* **Exercise description**: Find the word "Prelude" below. Copy each line that has it.

* **Listed records**:
<<<<
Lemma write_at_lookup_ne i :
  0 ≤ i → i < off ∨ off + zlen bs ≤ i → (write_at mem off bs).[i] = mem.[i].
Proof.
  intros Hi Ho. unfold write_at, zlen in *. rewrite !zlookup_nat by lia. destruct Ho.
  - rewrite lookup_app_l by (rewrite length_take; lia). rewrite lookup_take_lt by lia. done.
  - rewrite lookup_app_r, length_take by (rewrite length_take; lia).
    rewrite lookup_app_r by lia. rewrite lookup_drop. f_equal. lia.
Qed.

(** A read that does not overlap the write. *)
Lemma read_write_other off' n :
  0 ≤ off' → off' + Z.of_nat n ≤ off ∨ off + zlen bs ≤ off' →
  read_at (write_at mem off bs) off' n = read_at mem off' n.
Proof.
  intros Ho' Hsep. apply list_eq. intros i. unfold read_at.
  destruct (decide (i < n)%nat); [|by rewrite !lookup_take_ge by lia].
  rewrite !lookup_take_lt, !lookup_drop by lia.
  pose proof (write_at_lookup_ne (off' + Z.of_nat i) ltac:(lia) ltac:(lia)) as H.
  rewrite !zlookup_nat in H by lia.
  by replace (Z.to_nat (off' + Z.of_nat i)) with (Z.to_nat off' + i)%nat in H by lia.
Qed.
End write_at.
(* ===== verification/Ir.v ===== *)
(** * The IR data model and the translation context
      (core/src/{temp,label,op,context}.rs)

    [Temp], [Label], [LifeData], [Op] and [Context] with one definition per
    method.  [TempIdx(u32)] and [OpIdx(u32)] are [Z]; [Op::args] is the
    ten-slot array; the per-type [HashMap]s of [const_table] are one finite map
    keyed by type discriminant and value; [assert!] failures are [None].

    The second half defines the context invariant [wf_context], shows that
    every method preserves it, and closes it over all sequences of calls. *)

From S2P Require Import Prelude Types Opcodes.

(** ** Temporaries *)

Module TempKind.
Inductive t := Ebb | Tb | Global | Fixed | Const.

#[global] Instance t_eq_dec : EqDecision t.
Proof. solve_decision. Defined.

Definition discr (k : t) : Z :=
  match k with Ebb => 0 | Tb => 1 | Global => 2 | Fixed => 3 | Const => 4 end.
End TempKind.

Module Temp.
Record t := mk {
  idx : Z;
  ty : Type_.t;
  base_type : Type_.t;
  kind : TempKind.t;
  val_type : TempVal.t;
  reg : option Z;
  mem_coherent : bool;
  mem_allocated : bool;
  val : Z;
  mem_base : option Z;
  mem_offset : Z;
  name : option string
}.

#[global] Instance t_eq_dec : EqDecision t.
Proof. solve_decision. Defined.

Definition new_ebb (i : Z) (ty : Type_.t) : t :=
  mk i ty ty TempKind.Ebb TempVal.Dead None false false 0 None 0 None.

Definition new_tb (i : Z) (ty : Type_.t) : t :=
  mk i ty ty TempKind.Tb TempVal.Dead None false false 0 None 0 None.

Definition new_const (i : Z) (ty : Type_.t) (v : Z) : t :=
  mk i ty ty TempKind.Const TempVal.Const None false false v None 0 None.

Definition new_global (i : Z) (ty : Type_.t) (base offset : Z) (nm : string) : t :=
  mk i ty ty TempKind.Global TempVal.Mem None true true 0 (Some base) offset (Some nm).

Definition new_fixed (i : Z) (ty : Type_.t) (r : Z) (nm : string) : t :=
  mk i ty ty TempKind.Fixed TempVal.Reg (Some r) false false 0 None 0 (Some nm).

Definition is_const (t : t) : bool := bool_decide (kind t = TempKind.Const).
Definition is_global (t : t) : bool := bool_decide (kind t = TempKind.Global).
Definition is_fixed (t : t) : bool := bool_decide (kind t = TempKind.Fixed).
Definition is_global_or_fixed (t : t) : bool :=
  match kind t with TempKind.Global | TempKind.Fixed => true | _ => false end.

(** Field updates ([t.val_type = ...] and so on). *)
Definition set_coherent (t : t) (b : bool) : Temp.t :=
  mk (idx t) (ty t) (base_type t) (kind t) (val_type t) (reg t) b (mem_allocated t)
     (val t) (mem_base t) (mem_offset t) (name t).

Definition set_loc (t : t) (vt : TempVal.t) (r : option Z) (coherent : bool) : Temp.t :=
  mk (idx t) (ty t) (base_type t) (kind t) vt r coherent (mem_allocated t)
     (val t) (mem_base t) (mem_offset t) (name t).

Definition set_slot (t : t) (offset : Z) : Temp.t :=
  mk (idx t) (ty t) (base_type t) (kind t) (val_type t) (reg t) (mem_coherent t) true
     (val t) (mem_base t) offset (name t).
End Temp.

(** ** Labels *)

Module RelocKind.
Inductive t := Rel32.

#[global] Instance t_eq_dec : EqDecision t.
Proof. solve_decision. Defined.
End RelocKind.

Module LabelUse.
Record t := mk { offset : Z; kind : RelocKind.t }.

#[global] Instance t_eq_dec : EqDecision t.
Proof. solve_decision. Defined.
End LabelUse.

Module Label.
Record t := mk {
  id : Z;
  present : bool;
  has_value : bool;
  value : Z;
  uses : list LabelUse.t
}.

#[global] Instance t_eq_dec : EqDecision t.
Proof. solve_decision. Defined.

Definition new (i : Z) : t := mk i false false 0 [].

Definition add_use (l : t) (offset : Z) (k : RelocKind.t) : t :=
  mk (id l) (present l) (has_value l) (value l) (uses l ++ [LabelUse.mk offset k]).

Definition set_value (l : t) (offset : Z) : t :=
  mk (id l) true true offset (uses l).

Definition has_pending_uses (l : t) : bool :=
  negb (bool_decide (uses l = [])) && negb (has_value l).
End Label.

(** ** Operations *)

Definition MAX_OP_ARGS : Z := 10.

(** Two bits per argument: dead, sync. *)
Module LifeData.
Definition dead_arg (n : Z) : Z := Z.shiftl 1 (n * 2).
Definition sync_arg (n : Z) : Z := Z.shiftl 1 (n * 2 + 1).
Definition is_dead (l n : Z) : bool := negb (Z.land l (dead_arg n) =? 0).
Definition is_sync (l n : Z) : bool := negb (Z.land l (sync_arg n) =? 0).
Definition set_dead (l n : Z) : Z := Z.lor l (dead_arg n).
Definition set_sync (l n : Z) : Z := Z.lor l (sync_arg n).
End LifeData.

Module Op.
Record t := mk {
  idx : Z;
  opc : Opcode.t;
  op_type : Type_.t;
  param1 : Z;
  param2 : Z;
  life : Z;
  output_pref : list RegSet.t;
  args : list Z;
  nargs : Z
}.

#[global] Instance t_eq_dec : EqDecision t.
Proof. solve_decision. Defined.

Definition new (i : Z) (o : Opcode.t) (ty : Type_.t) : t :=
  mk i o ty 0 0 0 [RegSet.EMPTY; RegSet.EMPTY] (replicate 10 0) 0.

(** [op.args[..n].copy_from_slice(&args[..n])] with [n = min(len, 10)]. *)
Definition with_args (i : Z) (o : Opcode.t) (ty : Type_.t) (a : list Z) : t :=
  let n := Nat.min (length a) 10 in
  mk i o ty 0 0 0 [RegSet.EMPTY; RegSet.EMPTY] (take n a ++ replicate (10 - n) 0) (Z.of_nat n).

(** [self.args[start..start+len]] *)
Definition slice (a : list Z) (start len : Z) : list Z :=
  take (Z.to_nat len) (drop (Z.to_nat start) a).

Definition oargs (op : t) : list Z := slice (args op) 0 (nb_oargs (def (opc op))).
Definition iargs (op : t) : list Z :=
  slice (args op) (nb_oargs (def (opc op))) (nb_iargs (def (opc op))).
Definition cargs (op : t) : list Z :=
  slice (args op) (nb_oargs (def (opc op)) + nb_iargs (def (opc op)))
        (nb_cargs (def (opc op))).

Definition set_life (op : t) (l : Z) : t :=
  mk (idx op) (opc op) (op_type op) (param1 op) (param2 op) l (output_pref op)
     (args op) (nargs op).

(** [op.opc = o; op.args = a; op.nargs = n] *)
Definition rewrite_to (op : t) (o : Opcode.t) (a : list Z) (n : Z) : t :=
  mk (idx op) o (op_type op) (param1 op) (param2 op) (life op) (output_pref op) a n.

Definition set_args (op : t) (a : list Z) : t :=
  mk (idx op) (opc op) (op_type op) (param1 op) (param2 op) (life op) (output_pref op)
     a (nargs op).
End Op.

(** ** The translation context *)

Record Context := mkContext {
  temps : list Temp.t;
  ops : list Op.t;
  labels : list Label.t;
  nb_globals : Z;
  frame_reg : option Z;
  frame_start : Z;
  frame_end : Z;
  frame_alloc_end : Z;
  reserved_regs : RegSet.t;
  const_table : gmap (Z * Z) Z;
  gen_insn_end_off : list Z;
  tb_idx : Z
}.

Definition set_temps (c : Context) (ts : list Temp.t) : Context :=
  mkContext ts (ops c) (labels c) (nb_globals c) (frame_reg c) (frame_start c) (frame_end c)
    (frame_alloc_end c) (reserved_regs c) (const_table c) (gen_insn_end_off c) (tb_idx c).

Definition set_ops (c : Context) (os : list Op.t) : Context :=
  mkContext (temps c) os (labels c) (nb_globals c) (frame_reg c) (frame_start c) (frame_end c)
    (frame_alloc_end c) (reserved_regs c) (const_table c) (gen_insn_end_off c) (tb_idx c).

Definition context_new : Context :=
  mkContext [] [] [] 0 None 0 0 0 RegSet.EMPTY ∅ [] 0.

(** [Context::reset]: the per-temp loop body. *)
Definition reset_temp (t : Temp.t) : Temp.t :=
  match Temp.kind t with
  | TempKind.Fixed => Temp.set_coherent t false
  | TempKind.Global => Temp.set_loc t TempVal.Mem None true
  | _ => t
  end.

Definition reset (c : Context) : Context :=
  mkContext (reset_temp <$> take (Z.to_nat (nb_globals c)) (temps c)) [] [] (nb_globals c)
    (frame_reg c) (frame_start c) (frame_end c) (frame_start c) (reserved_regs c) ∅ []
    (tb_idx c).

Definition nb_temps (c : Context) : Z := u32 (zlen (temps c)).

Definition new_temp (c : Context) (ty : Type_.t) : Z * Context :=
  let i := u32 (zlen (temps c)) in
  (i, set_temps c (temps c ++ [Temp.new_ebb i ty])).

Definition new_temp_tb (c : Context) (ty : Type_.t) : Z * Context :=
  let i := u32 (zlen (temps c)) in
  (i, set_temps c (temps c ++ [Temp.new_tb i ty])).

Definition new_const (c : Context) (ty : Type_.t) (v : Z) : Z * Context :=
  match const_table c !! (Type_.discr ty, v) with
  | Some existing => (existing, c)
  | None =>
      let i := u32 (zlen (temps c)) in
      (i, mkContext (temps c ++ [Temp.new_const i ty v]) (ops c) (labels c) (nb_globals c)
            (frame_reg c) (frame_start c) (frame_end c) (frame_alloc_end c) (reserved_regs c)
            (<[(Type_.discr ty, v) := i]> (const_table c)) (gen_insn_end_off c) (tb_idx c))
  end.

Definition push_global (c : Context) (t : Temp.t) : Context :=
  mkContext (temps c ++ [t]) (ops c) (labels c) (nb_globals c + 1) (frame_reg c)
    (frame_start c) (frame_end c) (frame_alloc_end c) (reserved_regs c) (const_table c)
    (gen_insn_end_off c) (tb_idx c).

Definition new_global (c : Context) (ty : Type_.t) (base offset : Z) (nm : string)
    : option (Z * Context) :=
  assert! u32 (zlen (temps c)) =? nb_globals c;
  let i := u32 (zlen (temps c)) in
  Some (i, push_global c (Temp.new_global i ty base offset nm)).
>>>>
<<<<
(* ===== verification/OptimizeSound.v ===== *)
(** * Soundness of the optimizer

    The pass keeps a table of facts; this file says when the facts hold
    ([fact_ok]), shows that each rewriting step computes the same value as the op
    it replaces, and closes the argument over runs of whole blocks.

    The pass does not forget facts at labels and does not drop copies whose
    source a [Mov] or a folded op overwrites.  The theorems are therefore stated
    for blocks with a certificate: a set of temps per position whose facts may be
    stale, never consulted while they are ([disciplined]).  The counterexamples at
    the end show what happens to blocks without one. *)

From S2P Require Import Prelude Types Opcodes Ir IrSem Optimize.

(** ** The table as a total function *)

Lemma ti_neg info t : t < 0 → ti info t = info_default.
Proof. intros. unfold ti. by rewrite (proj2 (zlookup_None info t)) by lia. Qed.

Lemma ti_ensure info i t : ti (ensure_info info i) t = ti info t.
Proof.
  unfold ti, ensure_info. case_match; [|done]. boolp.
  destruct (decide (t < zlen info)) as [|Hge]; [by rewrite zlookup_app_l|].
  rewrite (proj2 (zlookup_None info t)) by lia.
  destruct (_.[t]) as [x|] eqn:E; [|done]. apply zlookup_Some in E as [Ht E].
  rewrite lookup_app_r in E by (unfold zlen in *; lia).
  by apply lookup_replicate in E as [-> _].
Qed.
>>>>
* **Result of the task**:
From S2P Require Import Prelude Types Opcodes.
From S2P Require Import Prelude Types Opcodes Ir IrSem Optimize.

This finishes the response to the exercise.